Posted by Kristin Baird on May 2nd, 2017 • No Comments »

Years ago, I saw an ad by a state dental association that read, “You don’t have to brush all your teeth. Just the ones you want to keep, rest to be left till the time when a tooth extraction is necessary.” The wisdom of that simple statement applies to the patient experience and hospital culture as well. You don’t have to thrill them all – just the ones you want to keep. But think about how this applies to co-workers and providers too. Using the best waterpik for flossing can help save you time and money at the dentist office.

I was working with an organization that suffered from high turnover in nursing. They were paying a big price for this turnover in several ways. First, they were spending a fortune on travelers. Second, their existing staff was working overtime and stressed by the chronic uncertainty that comes with using travelers and having to constantly orient new nurses. They were burning out.

The administration was under constant pressure to hire more NOW to provide relief to the existing staff and to reduce the cost of travelers. Their quick fix was to offer big sign on bonuses which proved to be short-sighted. It could help attract, but not retain.

When I asked about what the exit interviews showed, I got blank stares. They had never done exit interviews on nurses or anyone else. Years of important data had slipped through their fingers.

With some digging, we were able to talk with some of the nurses who had left within the past year. The interviews showed that the new hires did not feel supported by the existing staff.
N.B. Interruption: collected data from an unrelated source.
Lemma ends_client_write peers d n w rs rr rq sq :
  fit (n + 1) w rs rr rq sq → 0 ≤ n → sq < 2^40 →
  peers !! Z.to_nat (u32 idx) = Some d → BLOCK_SIZE ≤ buffer_length_ d →
  ends (client_write t peers ch (u32 idx)) w (λ _ w', fit n w' (moved rs 1 0) rr rq (sq + 1)).
Proof.
  intros Hw Hn Hsq Hd Hl. pose proof Hw as [Ht Hrs _ Hc Hq]. apply ends_returned.
  - unfold client_write. apply ends_bind, ends_tensor_send, ends_bind.
    eapply ends_mono; [apply (ends_next_send _ _ _ _ _ Ht); lia|]. intros s w1 _ (Hs & E1 & _ & Ht1).
    apply (ring_ready_same _ _ _ E1) in Hrs. specialize (Hrs s Hs).
    destruct (block_ready_at _ _ Hrs) as (_ & b & Hb & _ & _ & Hsz).
    apply ends_bind. eapply ends_Ok; [by apply buf_at_eq|]. apply ends_bind, ends_must with d; [done|].
    apply ends_bind. eapply ends_mono; [eapply ends_write_remote; [exact Hrs| | |apply Ht1|]|done].
    + rewrite (u32_small (u32 _)), u32_small by (rewrite ?Hsz; first [apply u32_range|done]). lia.
    + rewrite (u32_small (u32 _)), u32_small by (rewrite ?Hsz; first [apply u32_range|done]). lia.
    + unfold small. lia.
  - intros u w' H. rewrite <-(moved_0 rr). eapply fit_after; [exact Hw| | |lia..].
    + intros q. by eapply keeps_stables_write.
    + rewrite moved_0. by eapply client_write_step.
Qed.
Lemma ends_client_writes peers d (l : list Z) n w rs rr rq sq :
  fit (n + Z.of_nat (length l)) w rs rr rq sq → 0 ≤ n → sq + Z.of_nat (length l) ≤ 2^40 →
  peers !! Z.to_nat (u32 idx) = Some d → BLOCK_SIZE ≤ buffer_length_ d →
  ends (for_each l (λ _, client_write t peers ch (u32 idx))) w (λ _ _, True).
Proof.
  intros Hw Hn Hsq Hd Hl. revert w rs sq Hw Hsq. induction l as [|x l IH]; intros w rs sq Hw Hsq; [done|].
  cbn [for_each length] in *. apply ends_bind.
  replace (n + Z.of_nat (S (length l))) with (n + Z.of_nat (length l) + 1) in Hw by lia.
  eapply ends_mono; [eapply (ends_client_write peers d); [exact Hw|lia|lia|done|done]|].
  intros u w1 _ Hw1. eapply IH; [exact Hw1|lia].
Qed.
Lemma ends_send_done n w rs rr rq sq :
  fit n w rs rr rq sq → 0 ≤ n →
  ends (tower_send_done t ch (u32 idx)) w (λ _ _, True).
Proof.
  intros Hw Hn. destruct (fit_small _ _ _ _ _ _ Hw) as [_ Hsq]. destruct Hw as [Ht Hrs _ Hc Hq].
  unfold tower_send_done. apply ends_bind.
  eapply ends_mono; [by eapply ends_decrease_sqe; [apply Ht|]|]. intros u w1 H1 _.
  apply (ts_decrease_sqe _ _ _ _ _ _ _ _ _ _ _ H1) in Ht.
  apply ends_bind, ends_tensor_send, ends_bind. eapply ends_mono; [apply (ends_last_send _ _ _ _ _ Ht); lia|done].
Qed.
Lemma ends_client_write_done peers d n w rs rr rq sq :
  fit (n + 2) w rs rr rq sq → 0 ≤ n → -2^40 < sq →
  peers !! Z.to_nat (u32 idx) = Some d → BLOCK_SIZE ≤ buffer_length_ d →
  ends (client_write_done t peers ch (u32 idx)) w (λ _ _, True).
Proof.
  intros Hw Hn Hlow Hd Hl. destruct (fit_small _ _ _ _ _ _ Hw) as [_ Hsq].
  pose proof Hw as [Ht Hrs Hrr Hc Hq]. unfold client_write_done. apply ends_bind.
  eapply ends_mono; [by eapply ends_decrease_sqe; [apply Ht|]|]. intros u w1 H1 _.
  apply (ts_decrease_sqe _ _ _ _ _ _ _ _ _ _ _ H1) in Ht.
  assert (∀ q, stables q w1 = stables q w) as E1.
  { intros q. destruct (keeps_stables_ops (X:=X) ch q) as (K & _). by apply K in H1. }
  apply ends_bind, ends_tensor_send, ends_bind.
  eapply ends_mono; [apply (ends_last_send _ _ _ _ _ Ht); lia|]. intros s w2 _ (E2 & _ & Ht2).
  rewrite <-(moved_0 rr) in Ht2. eapply ends_mono; [eapply (ends_client_write peers d n)|done]; try done.
  - eapply (fit_after _ _ _ _ _ _ _ _ _ _ _ _ _ (n + 1) Hw); [|exact Ht2|lia..].
    intros q. by rewrite E2.
  - lia.
Qed.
They reported several examples where they felt isolated and even bullied by some of the old guard – the same people who were screaming for more help.

This organization clearly had some hospital culture issues that had to be addressed. I wish it was an isolated incident, but the truth is that I’ve seen it dozens of times. The people screaming the loudest for more help are unwittingly perpetuating the shortage.

My message to them was, “You don’t have to create a welcoming and supportive environment for all new hires; just the ones you want to keep.” With some coaching, I’m glad to report that turnover has dropped and the team is much more cohesive than when we first met.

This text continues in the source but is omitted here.